Il sogno americano, l’emblema del “si può fare”, quel modello ambizioso e vincente quasi utopistico qui in Sicilia, si affaccia a Catania.

Joe Tacopina non presenterà offerte per l’acquisizione del club, ma da voci di corridoio, rumors o simili, si è passati, per bocca del diretto interessato, ad un interessamento reale per il club etneo. C’è stato e non è detto che non ci sia in futuro.

Ciò non cambia la sostanza, fondamentalmente Tacopina era il più atteso e allo stesso tempo, il grande assente della procedura competitiva.

54 anni, avvocato penalista e dirigente sportivo di origine italo-americana, “Taco” incarna il modello di business applicato al mondo del calcio. Adottare l’esempio oltreoceano in Italia non è semplice, ma Tacopina, che oltre a essere stimato legale del foro newyorkese è anche un intelligente e acuto broker, sa come si coltivano e portano a termine determinati affari.

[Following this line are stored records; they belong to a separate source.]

(* ===== verification/MtShutdown.v ===== *)
(** * Panics, timeouts and the drop of the multi-threaded executor:
      [executor/mt_executor.rs], [executor/mt_executor/pool_manager.rs]

    How the threads of the executor are stopped: when a task panics, when a run
    lasts too long, and when the executor is dropped.  The main thread and the
    workers are step machines over the abort signal, the set of active workers, the
    tokens of the parkers and the slot of the registered panic.

    The tasks, which are the subject of [MtExecutor], are left to the schedule here:
    it decides whether a search for tasks is successful, whether the injector is
    empty, whether messages are left, whether a task ends or panics, and which idle worker it activates.  The word
    of active workers is the list of its bits.  [None] is a failed assertion. *)

From S2P Require Import Prelude.

Module MtShutdown.

(** Program points of [run_local_worker]. *)
Inductive WorkerPc : Type :=
  | WTry                       (** [try_set_worker_inactive] *)
  | WLast                      (** [injector.is_empty()] *)
  | WSetAll                    (** [set_all_workers_inactive] *)
  | WUnparkMain
  | WPark
  | WBegin                     (** [begin_worker_search] *)
  | WCheck                     (** [abort_signal.is_set()] *)
  | WSearch
  | WGot                       (** a task was popped: [abort_signal.is_set()] *)
  | WRun
  | WActivate (j : nat)        (** [schedule_task]: the unpark of an activated worker *)
  | WRegister                  (** a panic was caught: [register_panic] *)
  | WAbort                     (** [abort_signal.set()] *)
  | WAllActive                 (** [set_all_workers_active] *)
  | WUnparkAll (k : nat)
  | WReport                    (** [executor_unparker.unpark()] *)
  | WDone                      (** the thread has ended *)
  | WFailed.                   (** it has panicked when its [Worker] was dropped *)

Inductive RunResult : Type := ROk | RUnprocessed | RPanic | RTimeout.

(** The main thread: between two calls, [run], the end of a run that timed out, and
    the drop handler. *)
Inductive MainPc : Type :=
  | MReturned (r : RunResult)
  | MActivate
  | MUnpark (j : nat)
  | MTake                      (** [take_panic()] *)
  | MIdle                      (** [pool_is_idle()] *)
  | MPark
  | MTimeoutAbort | MTimeoutAll | MTimeoutUnpark (k : nat)
  | MDropAbort | MDropAll | MDropUnpark (k : nat)
  | MJoin (k : nat)
  | MDropped
  | MJoinPanic (k : nat).      (** [join().unwrap()] on a thread that has panicked *)

Record Sys : Type := mkSys {
  abort : bool;
  active : list bool;
  tokens : list bool;
  pcs : list WorkerPc;
  main : MainPc;
  main_token : bool;
  panic : bool;                (** the slot of the registered panic *)
  panicked : bool }.           (** history: a task has panicked *)

(** After [Executor::new]: all workers are parked. *)
Definition initial (n : nat) : Sys :=
  mkSys false (replicate n false) (replicate n false) (replicate n WPark) (MReturned ROk) false false false.

Definition set_abort (s : Sys) : Sys := mkSys true (active s) (tokens s) (pcs s) (main s) (main_token s) (panic s) (panicked s).
Definition set_active (a : list bool) (s : Sys) : Sys :=
  mkSys (abort s) a (tokens s) (pcs s) (main s) (main_token s) (panic s) (panicked s).
Definition set_token (i : nat) (b : bool) (s : Sys) : Sys :=
  mkSys (abort s) (active s) (<[i := b]> (tokens s)) (pcs s) (main s) (main_token s) (panic s) (panicked s).
Definition set_pc (i : nat) (p : WorkerPc) (s : Sys) : Sys :=
  mkSys (abort s) (active s) (tokens s) (<[i := p]> (pcs s)) (main s) (main_token s) (panic s) (panicked s).
Definition set_main (m : MainPc) (s : Sys) : Sys :=
  mkSys (abort s) (active s) (tokens s) (pcs s) m (main_token s) (panic s) (panicked s).
Definition set_main_token (b : bool) (s : Sys) : Sys :=
  mkSys (abort s) (active s) (tokens s) (pcs s) (main s) b (panic s) (panicked s).
Definition set_panic (b : bool) (s : Sys) : Sys :=
  mkSys (abort s) (active s) (tokens s) (pcs s) (main s) (main_token s) b (panicked s).
Definition set_panicked (s : Sys) : Sys :=
  mkSys (abort s) (active s) (tokens s) (pcs s) (main s) (main_token s) (panic s) true.

Definition pool_size (s : Sys) : nat := length (pcs s).
Definition only (i : nat) (s : Sys) : list bool := <[i := true]> (replicate (length (active s)) false).
Definition all (b : bool) (s : Sys) : list bool := replicate (length (active s)) b.

(** What the schedule decides. *)
Inductive Choice : Type :=
  | CYes | CNo
  | CPanic                     (** the task that is running panics *)
  | CActivate (j : nat).       (** it schedules a task and activates worker [j] *)

(** The end of a thread.  Tasks that were scheduled by the last task that the worker has run, or by the
    drop of a task that it has popped, may be left in the fast slot of the [Worker]: they
    are dropped with it, out of the scope of [LOCAL_WORKER], and scheduling a task
    is then a panic ([worker_end_panics] of [MtDrop]).  A worker that was parked or has found
    nothing holds no task. *)
Definition ended_by (c : Choice) : WorkerPc := match c with CPanic => WFailed | _ => WDone end.

Definition worker_step (i : nat) (p : WorkerPc) (c : Choice) (s : Sys) : option Sys :=
  match p with
  | WTry =>
      match active s !! i with
      | Some true =>
          if bool_decide (active s = only i s) then Some (set_pc i WLast s)
          else Some (set_pc i WPark (set_active (<[i := false]> (active s)) s))
      | _ => None
      end
  | WLast => Some (set_pc i (match c with CYes => WSetAll | _ => WBegin end) s)
  | WSetAll => Some (set_pc i WUnparkMain (set_active (all false s) s))
  | WUnparkMain => Some (set_pc i WPark (set_main_token true s))
  | WPark =>
      match tokens s !! i with
      | Some true => Some (set_pc i WCheck (set_token i false s))
      | _ => Some s
      end
  | WBegin => Some (set_pc i WCheck s)
  | WCheck => Some (set_pc i (if abort s then WDone else WSearch) s)
  | WSearch => Some (set_pc i (match c with CYes => WGot | _ => WTry end) s)
  | WGot => Some (set_pc i (if abort s then ended_by c else WRun) s)
  | WRun =>
      match c with
      | CYes => Some (set_pc i WGot s)                      (** the task ends, another one is popped *)
      | CNo => Some (set_pc i WSearch s)                    (** the task ends, none is left *)
      | CPanic => Some (set_pc i WRegister (set_panicked s))
      | CActivate j =>
          match active s !! j with
          | Some false => Some (set_pc i (WActivate j) (set_active (<[j := true]> (active s)) s))
          | _ => Some s
          end
      end
  | WActivate j => Some (set_pc i WRun (set_token j true s))
  | WRegister => Some (set_pc i WAbort (set_panic true s))
  | WAbort => Some (set_pc i WAllActive (set_abort s))
  | WAllActive => Some (set_pc i (WUnparkAll 0) (set_active (all true s) s))
  | WUnparkAll k =>
      if decide (k < pool_size s) then Some (set_pc i (WUnparkAll (S k)) (set_token k true s)) else Some (set_pc i WReport s)
  | WReport => Some (set_pc i (ended_by c) (set_main_token true s))
  | WDone | WFailed => Some s
  end.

Sportivamente parlando, ovunque ha messo piede, Tacopina ha fatto sempre parlare di sé. A partire da quell’autunno del 2011, quando entra a far parte del cda della Roma, entrando con la cordata statunitense capitanata da Thomas DiBenedetto. Insediatosi nella capitale, città natale del padre, Tacopina ricopre il ruolo di vicepresidente sino al 2014, quando il destino conserva allo yankee una seconda chance per ottenere la presidenza del Bologna, club a cui aveva già prodotto un timido tentativo d’acquisto nel 2008: ci riesce il 15 ottobre del 2014, acquisendo la società rossoblù in sinergia con un big dell’industria casearia, l’imprenditore Joey Saputo.

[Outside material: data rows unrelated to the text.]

Lemma unpolled_le (A B : nat -> Prop) `{!forall x, Decision (A x), !forall x, Decision (B x)} (l : list nat) :
  (forall x, A x -> B x) -> (length (filter A l) <= length (filter B l))%nat.
Proof.
  intros HAB. induction l as [|x l IH]; [done|]. rewrite !filter_cons.
  destruct (decide (A x)); [rewrite decide_True by auto; cbn; lia|]. case_decide; cbn; lia.
Qed.
Lemma unpolled_lt (A B : nat -> Prop) `{!forall x, Decision (A x), !forall x, Decision (B x)} (l : list nat) t :
  (forall x, A x -> B x) -> t ∈ l -> ~ A t -> B t -> (length (filter A l) < length (filter B l))%nat.
Proof.
  intros HAB Hin HA HB. induction Hin as [x l|x y l Hin IH]; rewrite !filter_cons.
  - rewrite decide_False, decide_True by done. cbn. pose proof (unpolled_le A B l HAB). lia.
  - specialize (IH HA HB). destruct (decide (A y)); [rewrite decide_True by auto; cbn; lia|]. case_decide; cbn; lia.
Qed.

#[local] Instance demo_laws : ProgramLaws registry.
Proof.
  split; cbn [p_poll p_drop p_late p_flight p_key p_synchronize p_tick p_budget demo_program].
  - intros w t task u woken d o cs Ht H. case_decide as Hp; injection H as <- <- <- <- <-.
    + split; [|split; [done|constructor]]. unfold unpolled. cbn [user futures].
      assert (t < length (futures w))%nat by (by eapply lookup_lt_Some).
      change (length [t]) with 1%nat. rewrite Nat.add_1_r.
      apply (unpolled_lt _ _ _ t); [intros x; rewrite polls_snoc; lia|apply elem_of_seq; lia| |done].
      rewrite polls_snoc, decide_True by done. lia.
    + split; [|split; [done|]].
      * unfold unpolled. cbn [user futures]. change (length (@nil nat)) with 0%nat. rewrite Nat.add_0_r. apply unpolled_le. intros x. rewrite polls_snoc. lia.
      * intros fl. unfold demo_calls. apply Forall_bind, Forall_forall. intros f _.
        change (Forall (call_ok registry fl) (fut_calls (flags (seen w)) f)). unfold fut_calls. repeat case_match; repeat constructor; apply registry_id0.
  - intros w t task u woken cs Ht H. injection H as <- <- <-. split; [|split; [done|constructor]].
    unfold unpolled. cbn [user futures]. change (length (@nil nat)) with 0%nat. lia.
  - intros _ fl. constructor.
  - intros _. lia.
  - intros keys Hin%elem_of_elements. apply list_elem_of_In in Hin.
    pose proof (proj1 (list_max_le (elements keys) _) (le_n _)) as Hf. apply Forall_forall with (x := S (list_max (elements keys))) in Hf; [lia|].
    by apply list_elem_of_In.
  - intros. simplify_eq. constructor.
  - intros k t t' k'. apply (hl_tick (HO := host []) (r := registry)).
Qed.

Una promozione al primo anno di gestione e il consolidamento finanziario del club, ma con Saputo vi sono non poche frizioni e soltanto un anno dopo la nomina, sceglie di dimettersi, lasciando un ricordo indelebile nei tifosi emiliani che lo avvolgeranno di affetto nonostante i 12 mesi di amministrazione.

Tacopina è così, un passionale. Modello yankee e cuore italiano, precisamente capitolino, vuole rilanciare una realtà calcistica, entusiasmare, soprattutto VINCERE. Ci riesce a Venezia, dove getta le basi per un progetto di assoluto spessore, affidando panchina a Filippo Inzaghi e direzione sportiva a Giorgio Perinetti. Con i lagunari due promozioni di fila, dalla Serie D alla Serie B, con la massima serie addirittura annusata nel 2018, quando soltanto il Palermo di Roberto Stellone eliminò i leoni alati dai playoff di categoria. Poi la cessione al gruppo Newco nella totale trasparenza.

Si vince solo con i fatti” disse al momento di firmare, oggi Joe Tacopina è alla ricerca di nuove sfide, nuovi orizzonti da conquistare, con quei fatti che lo hanno sempre premiato, in ambienti e circostanze stimolanti.

È qui che subentra Catania e il Calcio Catania. “Taco” non parteciperà alla gara, ma ha davvero chiuso la porta? E il suo arrivo nella città dell’Elefante prossima settimana, quale scenario potrebbe aprire?